By Matt Skoufalos | November 17, 2023
A National Park man is alleged to have terrorized shoppers in downtown Haddonfield and families in residential Audubon before police took him into custody Thursday evening.
Thirty-year-old Christian Capacchione of National Park faces a slew of criminal charges in multiple jurisdictions, including burglary, terroristic threats, aggravated assault on a police officer, child endangerment, and reckless driving, as well as municipal motor vehicle citations, Haddonfield Police Chief Jason Cutler said.
Capacchione is alleged to have driven a Dodge Charger down the Kings Highway sidewalk, through Haddon Township, and into Audubon, where eyewitnesses said he tried to force his way into their homes and vehicles after crashing his car.
He was arrested by Audubon Police Thursday evening.
Capacchione’s toxicology results were still pending Friday morning; neither could the chief confirm whether the Dodge Charger he allegedly drove was a de-comissioned police vehicle.
“We are extremely fortunate that no one got hurt,” Cutler said.
While underscoring the rarity of aggressive driving incidents in the borough, the chief said he shares in the public frustration over the use of any vehicle as an instrument of crime.
“It’s a societal issue with the reckless driving and the disregard for human life,” Cutler said. “It’s very difficult with the amount of vehicles on the roadway in this day and age.
“Criminals just don’t care,” he said. “The motor vehicle is just the tool that they’re using; it’s the person behind the wheel. They have no value of human life or human property.”
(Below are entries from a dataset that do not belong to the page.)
(** * KatikaNaMe: the document-generation pipeline

    A shallow embedding of the portfolio back end's two composers:

    - [backend/server.js]: [generatePortfolioHTML] and its three template
      functions, which build an HTML document by string interpolation;
    - the MongoDB variant of the server: the [generate-pdf] route, which
      draws a PDF page by page through a PDFKit document object, together
      with its local helper [hexToRgb];

    and of what surrounds the first of them in [backend/server.js]: the
    handlers of the upload storage, and the routes that create and find
    artists and portfolios, write the page of a portfolio and print its
    PDF, over the two arrays and the files that make the server's state.

    JavaScript strings are modelled as [string] (the UTF-8 bytes of the
    text), JavaScript numbers as [Z] where the code only counts or prints
    integers and as the binary64 numbers of [Floats] where it measures and
    compares lengths on the page, objects as records, optional properties
    as the small value type [jsval], and the PDFKit document as an explicit
    state threaded through the calls made on it, whose trace of calls is
    the composer's output. *)

From Stdlib Require Import String Ascii List Bool Arith ZArith Lia.
From Stdlib Require Import DecimalString DecimalZ Floats Uint63.
Import ListNotations.

(** Decimal numerals are read as JavaScript reads them, as the nearest
    binary64 number. *)
Set Warnings "-inexact-float".

Local Open Scope Z_scope.
Local Open Scope list_scope.
Local Open Scope string_scope.

(** ** JavaScript values and strings *)

Module JS.

(** The values a property of the content record can hold: absent
    ([undefined]), [null], a string, or a plain object. *)
Inductive jsval : Type :=
| JUndefined
| JNull
| JStr (s : string)
| JObj.

(** [ToBoolean]: what [v ? a : b], [v || d] and [if (v)] test. *)
Definition truthy (v : jsval) : bool :=
  match v with
  | JUndefined | JNull => false
  | JStr s => negb (String.eqb s "")
  | JObj => true
  end.

(** [ToString]: what a template literal does to [${v}]. *)
Definition toString (v : jsval) : string :=
  match v with
  | JUndefined => "undefined"
  | JNull => "null"
  | JStr s => s
  | JObj => "[object Object]"
  end.

(** [v || d] where the result is interpolated into a template. *)
Definition or_else (v : jsval) (d : string) : string :=
  if truthy v then toString v else d.

(** A number: an integer, or [NaN]. *)
Inductive number : Type :=
| NaN
| Num (z : Z).

(** The double quote, which a Rocq string literal cannot hold plainly. *)
Definition dq : string := String "034"%char EmptyString.

Definition code (c : ascii) : N := N_of_ascii c.

Definition in_range (lo hi : N) (c : ascii) : bool :=
  (N.leb lo (code c)) && (N.leb (code c) hi).

(** [\d] *)
Definition isDigit (c : ascii) : bool := in_range 48 57 c.

(** [[a-f]] under the [i] flag: the letters a to f in either case. *)
Definition isHexLetter (c : ascii) : bool := in_range 97 102 c || in_range 65 70 c.

(** [[a-f\d]] under the [i] flag. *)
Definition isHexChar (c : ascii) : bool := isHexLetter c || isDigit c.

(** The value of one digit in radix 16, as [parseInt] reads it. *)
Definition hexDigitValue (c : ascii) : option Z :=
  if isDigit c then Some (Z.of_N (code c) - 48)
  else if in_range 97 102 c then Some (Z.of_N (code c) - 87)
  else if in_range 65 70 c then Some (Z.of_N (code c) - 55)
  else None.

(** [parseInt(s, 16)] on a string without leading blanks, sign or [0x]
    prefix (a captured group of [hexToRgb]'s pattern has none of them): the
    longest prefix of hexadecimal digits is read, and [NaN] is the result
    when that prefix is empty. *)
Fixpoint parseHexDigits (acc : Z) (s : string) : Z :=
  match s with
  | EmptyString => acc
  | String c rest =>
      match hexDigitValue c with
      | Some d => parseHexDigits (16 * acc + d) rest
      | None => acc
      end
  end.

Definition parseInt16 (s : string) : number :=
  match s with
  | EmptyString => NaN
  | String c _ =>
      match hexDigitValue c with
      | Some _ => Num (parseHexDigits 0 s)
      | None => NaN
      end
  end.

(** The outcome of a call that can raise. *)
Inductive result (A : Type) : Type :=
| Ok (a : A)
| Raise (error : string).
Arguments Ok {A} a.
Arguments Raise {A} error.

(** What the code observes of a [new Date()]: the time value in
    milliseconds ([Date.now()]), and the results of the two methods it
    calls, which also depend on the process's time zone and locale. *)
Record Date : Type := mkDate {
  getTime : Z;
  getFullYear : Z;
  toLocaleDateString : string
}.

(** [ToString] of an integer: its decimal digits, with a sign. *)
Definition numberToString (z : Z) : string :=
  NilEmpty.string_of_int (Z.to_int z).

Definition nl : string := String "010"%char EmptyString.

(** The text of consecutive source lines, joined by line breaks. *)
Definition lines (ls : list string) : string := String.concat nl ls.

(** [s.split(',')]: the pieces between commas; the first piece and the
    list of the others.  The empty string has the single piece [""]. *)
Fixpoint split_pieces (s : string) : string * list string :=
  match s with
  | EmptyString => (EmptyString, [])
  | String c rest =>
      let (piece, others) := split_pieces rest in
      if Ascii.eqb c ","%char then (EmptyString, piece :: others)
      else (String c piece, others)
  end.

Definition split_comma (s : string) : list string :=
  let (piece, others) := split_pieces s in piece :: others.

(** White space and line terminators as [trim] knows them, in UTF-8: the
    one-byte ones (TAB, LF, VT, FF, CR, space), U+00A0, and the three-byte
    ones (U+1680, U+2000 to U+200A, U+2028, U+2029, U+202F, U+205F,
    U+3000, U+FEFF). *)
Definition ws1 (c : ascii) : bool :=
  in_range 9 13 c || N.eqb (code c) 32.

Definition ws2 (c1 c2 : ascii) : bool :=
  N.eqb (code c1) 194 && N.eqb (code c2) 160.

Definition ws3 (c1 c2 c3 : ascii) : bool :=
  let '(x, y, z) := (code c1, code c2, code c3) in
  (N.eqb x 225 && N.eqb y 154 && N.eqb z 128)
  || (N.eqb x 226 && N.eqb y 128
      && (N.leb 128 z && N.leb z 138 || N.eqb z 168 || N.eqb z 169 || N.eqb z 175))
  || (N.eqb x 226 && N.eqb y 129 && N.eqb z 159)
  || (N.eqb x 227 && N.eqb y 128 && N.eqb z 128)
  || (N.eqb x 239 && N.eqb y 187 && N.eqb z 191).

(** Drops the white space at the head of a byte list.  With [fwd] the list
    is read forwards; without it the list is a reversed string, and a
    multi-byte character shows its last byte first. *)
Fixpoint dropSpace (fwd : bool) (l : list ascii) : list ascii :=
  match l with
  | [] => []
  | c1 :: l1 =>
      if ws1 c1 then dropSpace fwd l1
      else
        match l1 with
        | [] => l
        | c2 :: l2 =>
            if (if fwd then ws2 c1 c2 else ws2 c2 c1) then dropSpace fwd l2
            else
              match l2 with
              | [] => l
              | c3 :: l3 =>
                  if (if fwd then ws3 c1 c2 c3 else ws3 c3 c2 c1)
                  then dropSpace fwd l3
                  else l
              end
        end
  end.

(** [s.trim()] *)
Definition trim (s : string) : string :=
  string_of_list_ascii
    (rev (dropSpace false (rev (dropSpace true (list_ascii_of_string s))))).

End JS.
Import JS.

(** ** The PDF variant: [hexToRgb] *)

Record rgb : Type := mkRgb { r : number; g : number; b : number }.

(** The pattern [[a-f\d]{2}] three times, anchored at both ends by [^] and
    [$]: the input left after the optional [#] has exactly six characters,
    all of them hexadecimal digits.  The result holds the three captured
    groups. *)
Definition sixHexDigits (s : string) : option (string * string * string) :=
  match s with
  | String c1 (String c2 (String c3 (String c4 (String c5 (String c6 EmptyString))))) =>
      if forallb isHexChar [c1; c2; c3; c4; c5; c6]
      then Some (String c1 (String c2 EmptyString),
                 String c3 (String c4 EmptyString),
                 String c5 (String c6 EmptyString))
      else None
  | _ => None
  end.

(** [/^#?([a-f\d]{2})([a-f\d]{2})([a-f\d]{2})$/i.exec(hex)]: [#?] is greedy,
    so the branch that consumes a leading [#] is tried first and the branch
    that skips it second. *)
Definition hexPattern_exec (hex : string) : option (string * string * string) :=
  match hex with
  | String "#"%char rest =>
      match sixHexDigits rest with
      | Some groups => Some groups
      | None => sixHexDigits hex
      end
  | _ => sixHexDigits hex
  end.

Definition fallbackRgb : rgb := mkRgb (Num 176) (Num 38) (Num 255).

Definition hexToRgb (hex : string) : rgb :=
  match hexPattern_exec hex with
  | Some (g1, g2, g3) => mkRgb (parseInt16 g1) (parseInt16 g2) (parseInt16 g3)
  | None => fallbackRgb
  end.


(** ** The file-backed variant: the HTML composer *)

Module Html.

(** A template literal is a sequence of literal parts and substitutions;
    its value is their concatenation.  The two are kept apart so that what
    the template itself writes can be told from what the record supplies. *)
Inductive chunk : Type :=
| Lit (s : string)
| Sub (s : string).

Definition chunk_text (c : chunk) : string :=
  match c with
  | Lit s => s
  | Sub s => s
  end.

Fixpoint render (cs : list chunk) : string :=
  match cs with
  | [] => ""
  | c :: rest => chunk_text c ++ render rest
  end.

(** [cond ? `...` : ''] *)
Definition when (cond : bool) (cs : list chunk) : list chunk :=
  if cond then cs else [].

(** The [skills] property: an array (each item as the text that the
    templates write for it), a number, a boolean, or any other value. *)
Inductive skillsValue : Type :=
| SkArray (items : list string)
| SkNumber (n : float)
| SkBoolean (b : bool)
| SkOther (v : jsval).

(** [ToBoolean] of a number: false for [0], [-0] and [NaN]. *)
Definition numberTruthy (n : float) : bool :=
  negb (PrimFloat.eqb n 0%float) && PrimFloat.eqb n n.

(** The record the composer reads ([data]): every property may be absent. *)
Record ContentRecord : Type := mkContent {
  name : jsval;
  title : jsval;
  experience : jsval;
  location : jsval;
  aboutMe : jsval;
  jobs : jsval;
  skills : skillsValue;
  services : jsval;
  testimonials : jsval;
  instagram : jsval;
  youtube : jsval;
  tiktok : jsval;
  facebook : jsval;
  twitter : jsval;
  website : jsval;
  email : jsval;
  phone : jsval
}.

Record Colors : Type := mkColors {
  primary : jsval;
  accent : jsval;
  background : jsval
}.

(** The [customizations] argument; other keys are never read. *)
Record Customizations : Type := mkCustomizations {
  colors : option Colors
}.

Definition defaultColors : Colors :=
  mkColors (JStr "#B026FF") (JStr "#FFD23F") (JStr "#0a0a12").

(** [customizations = {}] in the parameter list, then
    [customizations.colors || { primary: ..., accent: ..., background: ... }]. *)
Definition resolveColors (customizations : option Customizations) : Colors :=
  let customizations :=
    match customizations with
    | Some c => c
    | None => mkCustomizations None
    end in
  match colors customizations with
  | Some c => c
  | None => defaultColors
  end.

(** [Array.isArray(data.skills) ? data.skills
      : (data.skills || '').split(',').map(s => s.trim())].
    A truthy value that is neither an array nor a string has no [split]
    method, and the call raises a [TypeError]. *)
Definition skillsListOf (v : skillsValue) : result (list string) :=
  match v with
  | SkArray items => Ok items
  | SkNumber n =>
      if numberTruthy n
      then Raise "TypeError: (data.skills || '').split is not a function"
      else Ok (map trim (split_comma ""))
  | SkBoolean b =>
      if b
      then Raise "TypeError: (data.skills || '').split is not a function"
      else Ok (map trim (split_comma ""))
  | SkOther v =>
      if truthy v then
        match v with
        | JStr s => Ok (map trim (split_comma s))
        | _ => Raise "TypeError: (data.skills || '').split is not a function"
        end
      else Ok (map trim (split_comma ""))
  end.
Haddonfield Mayor Colleen Bianco Bezich thanked first responders for their efforts to capture a suspect in the case, and said that borough resources will now be directed to helping support those affected.
“I’m just grateful that a crisis was averted because there could have been some real damage to human life,” Bianco Bezich said.
“The focus now is on helping facilitate cleanup with landlords and business owners, and reminding people that this is a perfect time to support the local businesses that were impacted.”
Local governments in South Jersey are beginning to have more conversations about how to design the built environments of their communities to protect pedestrians and support walkability, Bianco Bezich said.
Although such projects take time and money to develop, “we can be thinking about physical design elements that would be more protective,” she said.
At the same time, the Haddonfield mayor believes that community health initiatives also play a necessary role in public safety.
“If we can’t have honest conversations about what’s going on where and when, we can’t empower our communities,” Bianco Bezich said.
“When something like this happens, there’s trauma, there’s a wake, an aftermath,” she said. “We have to make resources available to the people who were impacted.”
This is a developing story. Stick with NJ Pen for updates.
All persons charged with crimes are considered innocent unless and until proven guilty in a court of law. An arrest is not a conviction.